選取2007年1月至2010年1月入住本院的符合CPFE綜合征診斷且臨床資料完善的31例患者為CPFE組,并隨機抽取同期收治的單純IPF患者36例為對照組。
CPFE綜合征的診斷標準參考文獻[3]:①影像學提示肺氣腫改變:HRCT顯示邊界清楚的低密度區,薄壁或無壁,和/或以雙上肺為主的多發肺大皰;②肺纖維化改變: HRCT顯示外周和下肺野為主的網格影、蜂窩樣改變,肺結構破壞,牽拉性支氣管擴張,伴或不伴局部少許膜玻璃影和/或實變影;③除外已知病因的間質性肺病,包括藥物相關性間質性肺病、結締組織病、職業或環境因素所致肺纖維化、結節病、淋巴管平滑肌瘤病、肺郎格漢斯組織細胞增多癥、過敏性肺泡炎、嗜酸粒細胞性肺炎。IPF的診斷符合非創傷性診斷標準[8]。
采集患者所有病歷資料及隨訪記錄。肺功能測定使用德國耶格公司(Jaeger)肺功能儀,主要測定指標為第1秒用力呼氣容積占預計值%(FEV1% pred)、用力肺活量占預計值%(FVC% pred)、第1秒用力呼氣容積與用力肺活量之比(FEV1/FVC),肺總量占預計值%(TLC% pred)、潮氣量占預計值%(VC% pred)、殘氣量占預計值%(RV% pred)、一氧化碳彌散量占預計值%(DLCO% pred)。使用美國BWD3-GEM Premier 3000型血氣自動分析儀測定患者激素治療前靜息吸空氣狀態下的血氣指標。胸部HRCT掃描在仰臥位吸氣末時進行。由兩位有經驗的胸部放射診斷醫生閱片,意見不一致時協商決定。所有患者隨訪至2013年6月。生存時間為患者確診到死亡或截止的隨訪時間。
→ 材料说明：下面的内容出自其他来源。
(** C2: whatever the session, [plotfile_x] and [plotfile_xy] check the file
    and then hand [cmd] the line
    [<verb> "<file>" using <columns><title clause><style clause>], where the
    verb is "replot" when [nplots > 0] and [two_dim] holds and "plot"
    otherwise, the columns are the given indices in decimal (joined by a
    colon), the title clause is " notitle " for an empty title, and the line
    ends with "smooth <smooth>" when the smoothing is non-empty and with
    "with <style>" when it is empty; when the file is there and may be read
    and the session is valid, that line is what the pipe receives. *)
Theorem plotfile_command (filename : string) (column column_x column_y : N)
  (title : string) (st : Machine) :
  let cx := file_plot_command (self st) filename (show_uint column) title in
  let cxy := file_plot_command (self st) filename
               (show_uint column_x ++ ":" ++ show_uint column_y) title in
  plotfile_x filename column title st =
    (static (file_available filename) ;;; cmd cx) st /\
  plotfile_xy filename column_x column_y title st =
    (static (file_available filename) ;;; cmd cxy) st /\
  (forall f, fs (proc st) !! c_str filename = Some f -> f_read f = true ->
     valid (self st) = true ->
     gnucmd (self (snd (plotfile_x filename column title st))) =
       gnucmd (self st) ++ c_str (cx ++ nl) /\
     gnucmd (self (snd (plotfile_xy filename column_x column_y title st))) =
       gnucmd (self st) ++ c_str (cxy ++ nl)).
Proof.
  intros cx cxy.
  pose proof (file_available_pure filename (proc st)) as Hp.
  assert (Hx : plotfile_x filename column title st =
               (static (file_available filename) ;;; cmd cx) st).
  { unfold plotfile_x. monad_unfold.
    destruct (file_available filename (proc st)) as [[v|e] p];
      [|reflexivity].
    cbn [snd] in Hp. subst p. destruct st as [p g]. cbn [proc self]. f_equal.
    subst cx cxy. unfold file_plot_command. cbn [self].
    rewrite !sstream_app, title_pieces, style_pieces, verb_piece.
    rewrite !sstream_cons, sstream_nil, ?append_nil_r, ?append_assoc.
    reflexivity. }
  assert (Hxy : plotfile_xy filename column_x column_y title st =
                (static (file_available filename) ;;; cmd cxy) st).
  { unfold plotfile_xy. monad_unfold.
    destruct (file_available filename (proc st)) as [[v|e] p];
      [|reflexivity].
    cbn [snd] in Hp. subst p. destruct st as [p g]. cbn [proc self]. f_equal.
    subst cx cxy. unfold file_plot_command. cbn [self].
    rewrite !sstream_app, title_pieces, style_pieces, verb_piece.
    rewrite !sstream_cons, sstream_nil, ?append_nil_r, ?append_assoc.
    reflexivity. }
  split; [exact Hx | split; [exact Hxy|]].
  intros f Hf Hr Hv. rewrite Hx, Hxy. monad_unfold.
  rewrite (file_available_ok _ _ _ Hf Hr). destruct st as [p g].
  cbn [proc self] in *. split; now apply cmd_valid_writes.
Qed.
截尾事件包括非IPF疾病進展所致的患者死亡、隨訪結束時患者仍存活或患者失訪。
數據處理采用SPSS16.0統計軟件進行統計分析,計量資料比較采用t檢驗,率的比較采用χ2檢驗,P<0.05為差異有統計學意義。生存時間比較采用Kaplan-Meier法。
兩組患者男性比例顯著高于女性,組間性別、年齡、吸煙者比例比較無顯著差異。但CPFE組患者吸煙指數明顯高于IPF組,差異有統計學意義。CPFE組患者FVC% pred、FEV1/FVC%、DLCO% pred明顯低于IPF組,CPFE組患者TLC% pred及VC占預計值%均明顯高于IPF組。CPFE組患者肺動脈收縮壓明顯高于IPF組。靜息吸空氣狀態下,CPFE組患者PaO2水平明顯低于IPF組。上述差異有統計學意義,見表1。

表1 兩組患者臨床資料比較
CPFE組胸部HRCT表現為雙上肺野為主的肺氣腫和肺大皰,雙下肺野為主的肺間質改變。其中14例表現為旁間隔型肺氣腫,13例主要表現為小葉中心型肺氣腫,4例主要表現為全小葉型肺氣腫,7例存在肺大皰。31例CPFE患者均存在雙下肺的網格影,其中合并蜂窩肺16例,牽張性支氣管擴張15例,索條影11例。影像學表現,見圖1。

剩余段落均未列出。